Google rewrites meta descriptions roughly 70% of the time. That's a real number from real studies, and it's tempting to use it as justification for skipping the description entirely. Don't. The 30% of the time Google uses your description is still a lot of impressions, and more importantly, the discipline of writing a good description forces you to have a clear answer to a question every piece of content should be able to answer: why should someone click on this?
Meta descriptions don't directly affect rankings. That's settled. But they affect click-through rate, and click-through rate feeds into a feedback loop with rankings. A page that earns significantly above-expected clicks for its position will, over time, tend to move up. A page that earns below-expected clicks will drift down. The meta description is one of the few things you control in that equation.
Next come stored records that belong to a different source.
(* ===== verification/MultiCoordSafety.v ===== *)
(** * What the driver of many groups may rely on

    Every call a driver makes on a [MultiStreamCoordinator], as data, and what holds
    in every coordinator such calls lead to.  A call on the coordinator is a
    sequence of calls on the container ([MultiRun.op]) and on the table of
    connections, so the theorems about both carry over; on top of them come the
    fences a frame has to pass, the signals for the driver, and the routing of what
    the groups queued. *)

From S2P Require Import Prelude Bytes Num Quorum Progress ProgressMap Conf Tracker ConfChange.
From S2P Require Import ConfChangeProps Config Lease Prng ReadOnly Staging Data Frame Entry.
From S2P Require Import Storage Shape EngineLog EngineStable GroupEngine Restart Forwarded.
From S2P Require Import Message Wire Codec RecordIo Conn Link Endpoint Router RouterInv.
From S2P Require Import RouterSafety Sample Merge Invariant Persistence Replication Election.
From S2P Require Import Propose Handlers Commit Apply Boot Reads Snapshot Append Drive VoteFrame.
From S2P Require Import Frames ApplyFrame HandlerFrame Vote BootFrame SnapshotFrame VoteDrive.
From S2P Require Import VoteSafety Coordinator Multi MultiRemove MultiFork MultiRelay MultiVerbs.
From S2P Require Import MultiMerge MultiInv MultiSteps MultiForkSteps MultiService MultiCrank.
From S2P Require Import MultiAdmit MultiRun MultiSafety MultiCoordinator.

Section safety.
Context {G I F R L S E W : Type} `{!NodeId G, !NodeId I, !StateMachine F, !Rng R}.
Context `{!LogStore L, !StableStore I S, !StableWriteLaws I S, !StableReadLaws I S}.
Context `{!MultiEngine G I L S E}.
Context {DG : Data G} {DI : Data I} {BS : BuffaSizes} {DC : Data sm_command} {DS : Data sm_snapshot}.
Context {BD : BuffaDecode} {BE : BuffaEncode} {BC : Buffa PbConfChangeV2} `{!DataLaws I}.
Context `{!RecordIo W, !RecordIoLaws W}.
Context `{!Buffa PbMessage, !Buffa PbSnapshotMeta, !BuffaWire, !BuffaWidths}.
Abbreviation Endpoint := (Endpoint I F R).
Abbreviation MultiRaft := (MultiRaft G I F R).
Abbreviation mr_ok x m := (mr_ok (Q := mr_poisoned_seen m) x m).
Abbreviation Coordinator := (MultiStreamCoordinator G I F R W).
Abbreviation op := (op (G := G) (I := I) (F := F) (R := R) (L := L) (S := S) (E := E) (X := RetiredGate G)).
Implicit Types (c : Coordinator) (m : MultiRaft) (ep : Endpoint) (g gid group : G) (now : Now).
Implicit Types (log : L) (stable : S) (stores engine floors : E) (msg : Message I).

(** ** The calls *)

Inductive mc_op :=
  | McCreate (gid : G) (config : Config I) (now : Now) (rng : R) (fsm : F) (generation : u64) (floors : E)
  | McFound (gid : G) (config : Config I) (now : Now) (rng : R) (fsm : F) (generation : u64) (floors : E)
      (epoch : u64) (log : L) (stable : S)
  | McRestore (gid : G) (config : Config I) (now : Now) (rng : R) (fsm : F) (epoch generation : u64)
      (floors : E) (log : L) (stable : S)
  | McFromFork (gid : G) (config : Config I) (now : Now) (rng : R) (fsm : F) (snapshot : bytes)
      (read_only : option ReadOnlyOption) (epoch generation : u64) (floors : E) (log : L) (stable : S)
  | McRemove (gid : G) (stores : E)
  | McClear (gid : G)
  | McQueryPanicked (gid : G)
  | McPlanePanicked
  | McPollUnknown
  | McDial (expected : I) (record : W) (now : Instant)
  | McAccept (record : W) (now : Instant)
  | McConnClose (conn : ConnId)
  | McPollClosed
  | McData (conn : ConnId) (bytes : bytes) (eof : bool) (now : Now) (stores : E)
  | McPropose (group : G) (now : Now) (cmd : sm_command) (log : L) (stable : S) (floors : E)
  | McProposeDeferred (group : G) (now : Now) (cmd : sm_command) (log : L) (floors : E)
  | McFlushAppends (group : G) (now : Now) (log : L) (stable : S)
  | McConfChange (group : G) (now : Now) (cc : ConfChange I) (log : L) (stable : S) (floors : E)
  | McConfChangeV2 (group : G) (now : Now) (cc : ConfChangeV2 I) (log : L) (stable : S) (floors : E)
  | McReadMode (group : G) (now : Now) (mode : ReadOnlyOption) (log : L) (stable : S) (floors : E)
  | McSplit (group : G) (now : Now) (child : G) (child_gen : u64) (instruction : bytes) (log : L)
      (stable : S) (floors : E)
  | McPrepareMerge (source : G) (now : Now) (stores : E) (target : G) (floors : E)
  | McCommitMerge (target : G) (now : Now) (log : L) (stable : S) (source : G) (floors : E)
  | McRollbackMerge (target : G) (now : Now) (log : L) (stable : S) (source : G) (floors : E)
  | McService (now : Now) (stores : E)
  | McPeekFork (Y : Type) (judge : ForkGate G Y) (gate : Y)
  | McInstall (parent child : G) (engine : E) (now : Now) (rng : R)
  | McLiftBarrier (parent : G) (index : Index)
  | McPollConflict
  | McPollRefusal
  | McPollGuardAdvance
  | McPollPoisoned
  | McPollBlocked
  | McPollEvent
  | McReadIndex (group : G) (now : Now) (context : bytes) (log : L)
  | McTransfer (group : G) (now : Now) (to : I) (log : L) (stable : S)
  | McTimeout (group : G) (now : Now) (log : L) (stable : S)
  | McStorage (group : G) (now : Now) (log : L) (stable : S)
  | McTransmit
  | McMarkQuiescing (group : G)
  | McCancelQuiescing (group : G)
  | McPollControl
  | McTransportTimeout (now : Now).

Definition mc_op_ok (o : mc_op) : Prop :=
  match o with
  | McCreate _ config _ _ _ _ _ | McFound _ config _ _ _ _ _ _ _ _
  | McFromFork _ config _ _ _ _ _ _ _ _ _ _ => cfg_voters config ≠ []
  | McRestore _ config _ _ _ _ _ _ _ stable => cfg_voters config ≠ [] ∧ bootable stable
  | McDial _ record _ | McAccept record _ => record_fresh record
  | _ => True
  end.

(** The coordinator after the call; [None] is a panic. *)
Definition mc_step (o : mc_op) c : option Coordinator :=
  match o with
  | McCreate gid config now rng fsm generation floors =>
      Some (MultiStreamCoordinator_create_group gid config now rng fsm generation floors c).2
  | McFound gid config now rng fsm generation floors epoch log stable =>
      Some (MultiStreamCoordinator_create_group_founded_at gid config now rng fsm generation floors epoch
              log stable c).2
  | McRestore gid config now rng fsm epoch generation floors log stable =>
      Some (MultiStreamCoordinator_restore_group gid config now rng fsm epoch generation floors log stable c).2
  | McFromFork gid config now rng fsm snapshot read_only epoch generation floors log stable =>
      Some (MultiStreamCoordinator_create_group_from_fork gid config now rng fsm snapshot read_only epoch
              generation floors log stable c).2
  | McRemove gid stores => snd <$> MultiStreamCoordinator_remove_group (L := L) (S := S) gid stores c
  | McClear gid => Some (clear_tombstone gid c).2
  | McQueryPanicked gid => Some (MultiStreamCoordinator_fail_stop_query_panicked gid c)
  | McPlanePanicked => Some (MultiStreamCoordinator_fail_stop_plane c)
  | McPollUnknown => Some (poll_unknown_group c).2
  | McDial expected record now => snd <$> MultiStreamCoordinator_on_dial_open expected record now c
  | McAccept record now => snd <$> MultiStreamCoordinator_on_accept_open record now c
  | McConnClose conn => Some (MultiStreamCoordinator_on_conn_close conn c)
  | McPollClosed => Some (MultiStreamCoordinator_poll_conn_closed c).2
  | McData conn bytes eof now stores =>
      snd <$> MultiStreamCoordinator_handle_conn_data (L := L) (S := S) conn bytes eof now stores c
  | McPropose group now cmd log stable floors =>
      Some (MultiStreamCoordinator_submit_propose group now cmd log stable floors c).2
  | McProposeDeferred group now cmd log floors =>
      Some (MultiStreamCoordinator_submit_propose_deferred group now cmd log floors c).2
  | McFlushAppends group now log stable => Some (MultiStreamCoordinator_flush_appends group now log stable c).2
  | McConfChange group now cc log stable floors =>
      Some (MultiStreamCoordinator_propose_conf_change group now cc log stable floors c).2
  | McConfChangeV2 group now cc log stable floors =>
      Some (MultiStreamCoordinator_propose_conf_change_v2 group now cc log stable floors c).2
  | McReadMode group now mode log stable floors =>
      Some (MultiStreamCoordinator_propose_read_mode_change group now mode log stable floors c).2
  | McSplit group now child child_gen instruction log stable floors =>
      Some (MultiStreamCoordinator_propose_split group now child child_gen instruction log stable floors c).2
  | McPrepareMerge source now stores target floors =>
      snd <$> MultiStreamCoordinator_prepare_merge (L := L) (S := S) source now stores target floors c
  | McCommitMerge target now log stable source floors =>
      snd <$> MultiStreamCoordinator_commit_merge target now log stable source floors c
  | McRollbackMerge target now log stable source floors =>
      Some (MultiStreamCoordinator_rollback_merge target now log stable source floors c).2
  | McService now stores => snd <$> MultiStreamCoordinator_service_merge_applies (L := L) (S := S) now stores c
  | McPeekFork Y judge gate => snd <$> MultiStreamCoordinator_peek_yieldable_fork gate c
  | McInstall parent child engine now rng =>
      snd <$> MultiStreamCoordinator_install_yieldable_fork (L := L) (S := S) parent child engine now rng c
  | McLiftBarrier parent index => Some (MultiStreamCoordinator_lift_fork_barrier parent index c)
  | McPollConflict => Some (MultiStreamCoordinator_poll_split_conflict c).2
  | McPollRefusal => Some (MultiStreamCoordinator_poll_split_refusal c).2
  | McPollGuardAdvance => Some (MultiStreamCoordinator_poll_relay_guard_advance c).2
  | McPollPoisoned => Some (MultiStreamCoordinator_poll_poisoned c).2
  | McPollBlocked => Some (MultiStreamCoordinator_poll_merge_blocked c).2
  | McPollEvent => Some (MultiStreamCoordinator_poll_event c).2
  | McReadIndex group now context log => Some (MultiStreamCoordinator_read_index group now context log c).2
  | McTransfer group now to log stable => Some (MultiStreamCoordinator_transfer_leader group now to log stable c).2
  | McTimeout group now log stable => Some (MultiStreamCoordinator_handle_timeout group now log stable c).2
  | McStorage group now log stable => Some (MultiStreamCoordinator_handle_storage group now log stable c).2
  | McTransmit => Some (MultiStreamCoordinator_poll_transmit c).2
  | McMarkQuiescing group => Some (mark_quiescing group c)
  | McCancelQuiescing group => Some (cancel_quiescing group c)
  | McPollControl => Some (poll_group_control c).2
  | McTransportTimeout now => Some (handle_transport_timeout now c)
  end.

(** ** What holds between calls *)

(** An entry of a batch of heartbeats. *)
Definition beat_entry (e : CoalescedEntry I) : Prop :=
  let '(flags, group_bytes, generation, msg) := e in
  (∃ g, group_bytes = data_encode g) ∧ (is_heartbeat msg || is_heartbeat_response msg) = true
  ∧ (flags = x00 ∨ quiesce_flag flags = true ∧ is_heartbeat msg = true).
What Google Rewrites and When
Google tends to rewrite your description when it thinks a different excerpt from the page better matches the specific query being searched. This happens especially when someone searches with a term your meta description doesn't mention, and Google finds a passage in the body of your page that's a better match. This is actually a useful signal: if Google is always rewriting your description, it might mean your description doesn't reflect what's actually in the content.
Google is most likely to use your description as-is when: the description directly matches the probable search query, it's 150–160 characters (not longer, not dramatically shorter), and it reads naturally rather than as a keyword list. Write for that use case and let Google adapt for edge cases.
The Job of a Meta Description Is One Thing
The description's only job is to earn the click. Not to summarize the article. Not to stuff keywords. Not to describe what the page is 'about' in the abstract. Its job is to make the person scanning search results decide, consciously or not, that your result is worth clicking over the three results around it.
The way to do that is specificity and relevance. 'Learn how to write better content' is not a reason to click — it's a platitude. 'How to cut your detection score from 80% to under 30% with 8 minutes of targeted editing' is a specific promise that creates a reason to click for the exact person who needs that. One is a label. The other is a value proposition.
The 160-Character Constraint Is Real
Google truncates descriptions that exceed roughly 160 characters with an ellipsis in desktop results, less on mobile. The truncation happens mid-sentence, and mid-sentence truncation looks broken and unprofessional. Write to fit. If you can't make your value proposition in 155 characters, you probably haven't figured it out yet.
A useful constraint: write the description in two parts. The first sentence states what the page is and for whom. The second states the specific outcome or answer. Together they should be under 160 characters. If that feels limiting, remember that a billboard has to work in two seconds of highway reading. 160 characters is generous by comparison.
Common Mistakes Worth Avoiding
Using the same description template for every article: 'In this guide, we cover [topic]. Learn everything you need to know about [topic].' This is filler. It says nothing a competitor's description doesn't also say. The description is your one opportunity to differentiate in the SERP — don't give it away on a template.
Burying the specific value: writing the first 100 characters as context and only getting to the specific payoff in characters 120–160 means the value often gets cut on mobile. Lead with the interesting part.
Writing the description as an afterthought after the article is published. Write it before or immediately after finishing the article, while you still know clearly what the best reason to read it is. Descriptions written days later tend to be accurate but flat — they describe the article rather than sell it.
Testing What Works
If you have Google Search Console access, you can see the click-through rate for each page at each average position. Pages with lower-than-expected CTR for their position are candidates for description rewrites. The test is simple: rewrite the description, wait 4–6 weeks for the data to catch up, and compare. This is one of the few clean experiments available in SEO, and most teams never run it.
When you're producing content at volume with , build the meta description into your production workflow — it generates a working description alongside the article. Treat it as a starting point and edit specifically for click intent rather than just accuracy.
The meta description is your SERP ad. Treat it like copy, not metadata.